If you keep up with the children’s book world then you already know that everyone’s talking about this book. It’s received glowing reviews from all the major players (read a few here, here and here), readers and it’s getting lots of award buzz. There’s even talk of making it into a movie. So of course I had to read it. Actually, I listened to it as I usually do with middle grade novels. Let’s face it, sometimes it can be a real chore to slog through a book meant for 10-year-olds. It’s narrated by Bronson Pinchot. For the most part I enjoyed his voice but there were a couple of characters whose voicing really grated on me, i.e. Chintzy.

Balki from Perfect Strangers, remember him?

Nothing ever lives up to the hype; I know this, and yet I still go in with high expectations only to be disappointed after. Here’s the premise:

Micah believes in the stories his dying Grandpa Ephraim tells him of the magical Circus Mirandus: the invisible tiger guarding the gates, the beautiful flying birdwoman, and the magician more powerful than any other—the Man Who Bends Light. Finally, Grandpa Ephraim offers proof. The Circus is real. And the Lightbender owes Ephraim a miracle. With his friend Jenny Mendoza in tow, Micah sets out to find the Circus and the man he believes will save his grandfather.

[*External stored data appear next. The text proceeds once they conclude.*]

(** * The WebSocket opening handshake of [websockets.legacy.handshake]

    A shallow embedding of [src/websockets/legacy/handshake.py]:
    [build_request], [check_request], [build_response], [check_response].

    The four functions receive one mutable [Headers] object, read it with
    [get_all] and [__getitem__], write it with [__setitem__], and either
    return or raise.  They are embedded as computations of a state and
    exception monad whose state holds that object (and the operating
    system's random source that [generate_key] draws from).

    The Python standard library pieces they call ([str.lower], [str.join],
    [str.encode], [base64], [hashlib.sha1]) are embedded in [Module Py]. *)

From Stdlib Require Import ZArith List String Ascii Bool Lia.
From Stdlib Require Import Init.Byte Strings.Byte.
Import ListNotations.

Local Open Scope string_scope.
Local Open Scope list_scope.
Local Open Scope Z_scope.

(* ===================================================================== *)
(** ** Python values: [bytes], [str] *)
(* ===================================================================== *)

Module Py.

(** A [bytes] object is a list of octets. *)
Definition bytes := list byte.

(** A [str] is a [string]; its characters stand for the code points
    U+0000 .. U+00FF. *)
Definition str := string.

Definition Z_of_byte (b : byte) : Z := Z.of_N (Byte.to_N b).

Definition byte_of_Z (z : Z) : byte :=
  match Byte.of_N (Z.to_N (z mod 256)) with
  | Some b => b
  | None => x00
  end.

Definition ord (c : ascii) : Z := Z.of_N (N_of_ascii c).
Definition chr (z : Z) : ascii := ascii_of_N (Z.to_N (z mod 256)).

(** [str.lower()] on the code points below U+0100: the upper-case letters
    are A-Z, and in the Latin-1 supplement U+00C0 .. U+00DE except the
    multiplication sign U+00D7; each maps 32 code points up. *)
Definition lower_char (c : ascii) : ascii :=
  let n := ord c in
  if ((65 <=? n) && (n <=? 90))
     || ((192 <=? n) && (n <=? 222) && negb (n =? 215))
  then chr (n + 32) else c.

Fixpoint lower (s : str) : str :=
  match s with
  | EmptyString => EmptyString
  | String c s' => String (lower_char c) (lower s')
  end.

(** [sep.join(items)]. *)
Fixpoint join (sep : str) (items : list str) : str :=
  match items with
  | [] => ""
  | [x] => x
  | x :: rest => (x ++ sep ++ join sep rest)%string
  end.

(** [str.encode()]: UTF-8.  A code point below U+0080 is one octet, one
    from U+0080 to U+00FF is two. *)
Definition encode_char (c : ascii) : bytes :=
  let n := ord c in
  if n <? 128 then [byte_of_Z n]
  else [byte_of_Z (Z.lor 192 (Z.shiftr n 6)); byte_of_Z (Z.lor 128 (Z.land n 63))].

Fixpoint encode (s : str) : bytes :=
  match s with
  | EmptyString => []
  | String c s' => encode_char c ++ encode s'
  end.

(** [bytes.decode()] of ASCII octets, which is all that it is applied to
    here (the output of [base64.b64encode]). *)
Fixpoint decode (b : bytes) : str :=
  match b with
  | [] => EmptyString
  | x :: b' => String (ascii_of_byte x) (decode b')
  end.

(* --------------------------------------------------------------------- *)
(** *** [base64] (RFC 4648, standard alphabet) *)
(* --------------------------------------------------------------------- *)

Definition b64_alphabet : str :=
  "ABCDEFGHIJKLMNOPQRSTUVWXYZabcdefghijklmnopqrstuvwxyz0123456789+/".

Definition b64_pad : byte := "=".

(** The character of a six-bit group. *)
Definition b64_char (i : Z) : byte :=
  match String.get (Z.to_nat i) b64_alphabet with
  | Some c => byte_of_ascii c
  | None => b64_pad
  end.

(** The six-bit group of a character, [None] outside the alphabet. *)
Definition b64_index (c : byte) : option Z :=
  let n := Z_of_byte c in
  if (65 <=? n) && (n <=? 90) then Some (n - 65)
  else if (97 <=? n) && (n <=? 122) then Some (n - 71)
  else if (48 <=? n) && (n <=? 57) then Some (n + 4)
  else if n =? 43 then Some 62
  else if n =? 47 then Some 63
  else None.

(** [base64.b64encode(s)]: three octets make four characters; one or two
    left-over octets make two or three characters and are padded with
    ['=']. *)
Fixpoint b64encode (s : bytes) : bytes :=
  match s with
  | [] => []
  | [a] =>
      let a := Z_of_byte a in
      [b64_char (Z.shiftr a 2); b64_char (Z.shiftl (Z.land a 3) 4);
       b64_pad; b64_pad]
  | [a; b] =>
      let a := Z_of_byte a in
      let b := Z_of_byte b in
      [b64_char (Z.shiftr a 2);
       b64_char (Z.lor (Z.shiftl (Z.land a 3) 4) (Z.shiftr b 4));
       b64_char (Z.shiftl (Z.land b 15) 2); b64_pad]
  | a :: b :: c :: rest =>
      let a := Z_of_byte a in
      let b := Z_of_byte b in
      let c := Z_of_byte c in
      b64_char (Z.shiftr a 2)
      :: b64_char (Z.lor (Z.shiftl (Z.land a 3) 4) (Z.shiftr b 4))
      :: b64_char (Z.lor (Z.shiftl (Z.land b 15) 2) (Z.shiftr c 6))
      :: b64_char (Z.land c 63)
      :: b64encode rest
  end.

This is an interesting premise which sounds promising. It’s supposed to be a book which “celebrates seeing magic in the world”. The writing is solid, a vivid description here, a nice turn of phrase there. However, for a book about powerful magicians and a magical circus I expected more fantasy, whimsy but instead it felt pedestrian to me, clunky. I was underwhelmed. That might have to do with the complete lack of character development. We’re given very little about the main characters and the character with the most backstory, Micah’s mother, is only talked about in bits of flashback and the climax of her story ends abruptly. All the other characters seem flat. Or it might be a result of the jumps between Circus Mirandus and the real world which happen suddenly and at odd times. Maybe I was underwhelmed because the magic doesn’t seem all that….well, magical. Grandpa’s talent for knot tying plays all through the book and is touted as being magical, but I didn’t get it. I see kids being confused by the ending. What really happened–a grim reality or magic? That’s for other readers to decide. Maybe they’ll enjoy this circus more than I did.